Evacuating more than 100 pets from Glynn County Animal Control’s shelter on U.S. Highway 17 to the Okefenokee Fairgrounds in Waycross wouldn’t have been easy for veteran staff, but the shelter’s relatively green crew got it done.

“This was my first time leading an evacuation, and it was an experience,” said Tiffani Hill, animal control manager.

With Hurricane Dorian nearing the Golden Isles, animal control evacuated last Monday, Sept. 2, and came back on Thursday.

“The animals were back on Thursday, but we wanted to leave the place clean. We also had to send people back to start answering calls for service. The cleaning ended up taking into the evening Thursday and the middle of the day Friday,” Hill said. “... We’re still unpacking some of the trailers and getting the supplies reorganized and mounds and mounds of laundry caught up on.”

Out of Hill and her staff of eight animal control officers, only two had been working at the shelter during the 2017 evacuation from Hurricane Irma.

“It was eye-opening for a lot of my staff, since only two of the nine of us have been in a hurricane evacuation before,” Hill said.

All the animals had to be held in individual collapsible kennels for the duration of the evacuation, Hill said, which made cleaning difficult, and the temporary shelter had to be staffed constantly meaning long shifts for everyone.

“It was exhausting work, but they kept a smile on their faces,” Hill said.

All-around, the evacuation went smoothly, Hill said, and the temporary shelter itself was as calm and peaceful as a building full of recently-displaced pets could be.

“It was actually uneventful, considering all the possible things that could have gone wrong,” Hill said.

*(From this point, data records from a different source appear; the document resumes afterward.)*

(** Whatever [database.run] is asked to execute, committed or not, it
    never leaves a dangling reference: from a store with referential
    integrity it reaches a store with referential integrity. This covers
    every write of [utils.py]; the empty store is one such store. *)
Theorem run_keeps_referential_integrity (q : statement) (c : bool) (w : world) :
  Spec.referential_integrity (db w) ->
  Spec.referential_integrity (db (snd (Database.run q c w))).
Proof.
  intros H. unfold Database.run.
  destruct (execute _ _ q (db w)) as [e|[d' n]] eqn:E; simpl; [assumption|].
  destruct c; simpl; [|assumption].
  eapply execute_referential_integrity; eassumption.
Qed.

Lemma run_keeps_referential_integrity_witness :
  Spec.referential_integrity
    (db (snd (Database.run (DELETE_student "S1") true Scenario.school_enrolled))).
Proof.
  apply (run_keeps_referential_integrity (DELETE_student "S1") true
           Scenario.school_enrolled).
  split; simpl.
  - intros r [<- | []]. split; reflexivity.
  - intros c i [<- | [<- | []]]; simpl; [intros [= <-]; reflexivity | discriminate].
Defined.

(** ** The instructor slot as a state machine ([DatabaseManager]) *)

Lemma find_none_iff {A : Type} (p : A -> bool) (t : list A) :
  find p t = None <-> existsb p t = false.
Proof.
  induction t as [|x t IH]; simpl; [tauto|].
  destruct (p x); simpl; [split; discriminate | exact IH].
Qed.

Lemma NoDup_key_count {A : Type} (key : A -> string) (C : string) (t : list A) :
  NoDup (map key t) ->
  (List.length (filter (fun r => String.eqb (key r) C) t) <= 1)%nat.
Proof.
  induction t as [|x t IH]; simpl; intros H; [lia|].
  inversion H as [|? ? Hx Hnd]; subst.
  destruct (String.eqb (key x) C) eqn:E; simpl; [|auto].
  apply String.eqb_eq in E.
  rewrite existsb_false_filter; [simpl; lia|].
  destruct (existsb (fun r => String.eqb (key r) C) t) eqn:Ex; [|reflexivity].
  apply existsb_exists in Ex as (y & Hy & Hk). apply String.eqb_eq in Hk.
  exfalso. apply Hx. apply in_map_iff. exists y. split; [congruence | assumption].
Qed.

Lemma NoDup_key_first {A : Type} (key : A -> string) (C : string) (t : list A) (r y : A) :
  NoDup (map key t) ->
  find (fun x => String.eqb (key x) C) t = Some r ->
  In y t -> key y = C -> y = r.
Proof.
  induction t as [|x t IH]; simpl; intros H Hf Hy Hk; [contradiction|].
  inversion H as [|? ? Hx Hnd]; subst.
  destruct (String.eqb (key x) (key y)) eqn:E.
  - injection Hf as <-. destruct Hy as [-> | Hy]; [reflexivity|].
    apply String.eqb_eq in E. exfalso. apply Hx. rewrite E. now apply in_map.
  - destruct Hy as [-> | Hy]; [now rewrite String.eqb_refl in E|]. eauto.
Qed.

(** With unique course ids, an empty slot lets the second guard pass. *)
Lemma empty_slot_passes_guard (C : string) (d : database) :
  NoDup (map course_id (courses d)) ->
  Spec.instructor_slot C d = Some None ->
  DatabasePyqt.instructor_of_course C d = None.
Proof.
  intros Hnd Hslot. apply instructor_slot_row in Hslot as (r & Hfind & _ & _ & Hi).
  unfold DatabasePyqt.instructor_of_course.
  destruct (find (fun r0 => String.eqb (course_id r0) C
                            && Utils.is_not_None (instructor_id r0)) (courses d))
    as [y|] eqn:E; [|reflexivity].
  apply find_some in E as [Hy Hp]. apply andb_true_iff in Hp as [Hk Hn].
  apply String.eqb_eq in Hk.
  rewrite (NoDup_key_first course_id C (courses d) r y Hnd Hfind Hy Hk) in Hn.
  rewrite Hi in Hn. discriminate.
Qed.

Lemma pyqt_assign_update (w : world) (I C : string) :
  DatabasePyqt.course_of_instructor_other_than I C (db w) = None ->
  DatabasePyqt.instructor_of_course C (db w) = None ->
  has_course C (courses (db w)) = true ->
  DatabasePyqt.assign_instructor_to_course I C w
  = (Py.Return true,
     commit (mk_database (students (db w)) (instructors (db w))
               (update_where (fun r => String.eqb (course_id r) C)
                             (set_instructor (Some I)) (courses (db w)))
               (registrations (db w))) w).
Proof.
  intros H1 H2 HC. unfold DatabasePyqt.assign_instructor_to_course.
  rewrite H1, H2. unfold DatabasePyqt.transaction. simpl. rewrite HC. simpl.
  pose proof (rowcount_of_present _ _ HC) as Hpos. apply Z.ltb_lt in Hpos.
  unfold DatabasePyqt.rowcount_positive. now rewrite Hpos.
Qed.

Lemma filter_length_update_lost {A : Type} (p q : A -> bool) (f : A -> A) (t : list A) :
  (forall r, p (f r) = false) ->
  (List.length (filter p (update_where q f t)) <= List.length (filter p t))%nat.
Proof.
  intros H. unfold update_where.
  induction t as [|x t IH]; simpl; [lia|].
  destruct (q x); [rewrite H|]; destruct (p x); simpl; lia.
Qed.

Lemma assign_count (I C : string) (t : list course_row) :
  existsb (fun r => teaches I r && negb (String.eqb (course_id r) C)) t = false ->
  List.length (filter (teaches I)
                 (update_where (fun r => String.eqb (course_id r) C)
                               (set_instructor (Some I)) t))
  = List.length (filter (fun r => String.eqb (course_id r) C) t).
Proof.
  unfold update_where.
  induction t as [|x t IH]; simpl; intros H; [reflexivity|].
  apply orb_false_iff in H as [Hx Ht]. specialize (IH Ht).
  destruct (String.eqb (course_id x) C) eqn:Ec; simpl.
  - unfold teaches at 1. simpl. rewrite String.eqb_refl. simpl. now rewrite IH.
  - simpl in Hx. rewrite andb_true_r in Hx. now rewrite Hx.
Qed.

(** [DatabaseManager.assign_instructor_to_course] keeps the rule that
    nobody teaches more than one course: whatever its arguments and
    whichever way it ends, a store with unique course ids that satisfies
    the rule still satisfies it afterwards. *)
Theorem pyqt_assign_keeps_one_course_per_instructor (w : world) (I C : string) :
  NoDup (map course_id (courses (db w))) ->
  Spec.one_course_per_instructor (db w) ->
  Spec.one_course_per_instructor (db (snd (DatabasePyqt.assign_instructor_to_course I C w))).
Proof.
  intros Hnd Hone. unfold DatabasePyqt.assign_instructor_to_course.
  destruct (DatabasePyqt.course_of_instructor_other_than I C (db w)) eqn:G1;
    [exact Hone|].
  destruct (DatabasePyqt.instructor_of_course C (db w)) eqn:G2; [exact Hone|].
  unfold DatabasePyqt.transaction. simpl.
  destruct (has_course C (courses (db w))) eqn:HC; simpl; [|exact Hone].
  intros J. unfold Spec.courses_taught. simpl.
  destruct (String.eqb J I) eqn:EJ.
  - apply String.eqb_eq in EJ. subst J.
    unfold DatabasePyqt.course_of_instructor_other_than in G1.
    destruct (find (fun r => teaches I r && negb (String.eqb (course_id r) C))
                   (courses (db w))) eqn:Ef; [discriminate|].
    apply find_none_iff in Ef. rewrite (assign_count I C _ Ef).
    now apply NoDup_key_count.
  - etransitivity; [|apply (Hone J)]. unfold Spec.courses_taught.
    apply filter_length_update_lost. intros r. unfold teaches. simpl.
    now rewrite String.eqb_sym.
Qed.

Lemma pyqt_assign_keeps_one_course_per_instructor_witness :
  Spec.one_course_per_instructor
    (db (snd (DatabasePyqt.assign_instructor_to_course "I1" "C2" Scenario.school))).
Proof.
  apply (pyqt_assign_keeps_one_course_per_instructor Scenario.school "I1" "C2").
  - simpl. repeat constructor; simpl; intuition discriminate.
  - intros J. vm_compute. lia.
Defined.

Lemma pyqt_unassign_stored (w : world) (C : string) :
  has_course C (courses (db w)) = true ->
  DatabasePyqt.unassign_instructor_from_course C w
  = (Py.Return true,
     commit (mk_database (students (db w)) (instructors (db w))
               (update_where (fun r => String.eqb (course_id r) C)
                             (set_instructor None) (courses (db w)))
               (registrations (db w))) w).
Proof.
  intros HC. unfold DatabasePyqt.unassign_instructor_from_course,
    DatabasePyqt.transaction. simpl. rewrite HC. simpl.
  pose proof (rowcount_of_present _ _ HC) as Hpos. apply Z.ltb_lt in Hpos.
  unfold DatabasePyqt.rowcount_positive. now rewrite Hpos.
Qed.

Lemma guard1_after_unassign (J C : string) (t : list course_row) :
  existsb (fun r => teaches J r && negb (String.eqb (course_id r) C)) t = false ->
  existsb (fun r => teaches J r && negb (String.eqb (course_id r) C))
    (update_where (fun r => String.eqb (course_id r) C) (set_instructor None) t) = false.
Proof.
  unfold update_where.
  induction t as [|x t IH]; simpl; intros H; [reflexivity|].
  apply orb_false_iff in H as [Hx Ht]. rewrite (IH Ht), orb_false_r.
  destruct (String.eqb (course_id x) C) eqn:E; simpl; [reflexivity|].
  now rewrite E.
Qed.

Lemma guard2_after_unassign (C : string) (t : list course_row) :
  existsb (fun r => String.eqb (course_id r) C && Utils.is_not_None (instructor_id r))
    (update_where (fun r => String.eqb (course_id r) C) (set_instructor None) t) = false.
Proof.
  unfold update_where.
  induction t as [|x t IH]; simpl; [reflexivity|].
  rewrite IH, orb_false_r.
  destruct (String.eqb (course_id x) C) eqn:E; simpl; [now rewrite andb_false_r|].
  now rewrite E.
Qed.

Volunteers turned out from both Waycross and Brunswick to help out with caring for the dogs, she said.

“We were joking that our dogs were getting walked 10 times a day and how spoiled they were getting. We don’t have that many volunteers at the shelter normally,” Hill said. “And they treated staff like royalty as well. Local businesses even sent food or supplies for the shelter pets or us, and we were really appreciative.”

Two rescue groups — Good Mews of Atlanta and McKamey Animal Center in Chattanooga — made the whole process a lot easier by taking more than 100 pets off the shelter’s hands before the evacuation even began.

Another rescue group picked up more dogs while they were taking shelter in Waycross.

“Thirteen more dogs went out. One of our staff rode to Tifton and met with a driver from Animal Ark, from Columbus, Ga., and they took 13 more dogs,” Hill said.

“All told, because of the hurricane, we had a total of 103 animals leave permanently into the care of other rescue groups. Which is wonderful, but it certainly doesn’t mean we had a lot of space. I think on our first day back, on Thursday, 10 more animals came in.”

As mentioned, Hill didn’t expect to have much room in the shelter for long despite coming back with less than half of its original population.

“There were calls for strays and abandoned animals when (the officers) came back into town to respond to calls,” Hill said.

Hill added that she took notes this time of way to improve the evacuation process.

“Knock on wood, should we have evacuation again,” Hill said.

Anyone looking to volunteer now that the emergency is over is more than welcome at the shelter.

A big adoption event originally planned to coincide with First Friday was canceled due to the evacuation and will be rescheduled, Hill added.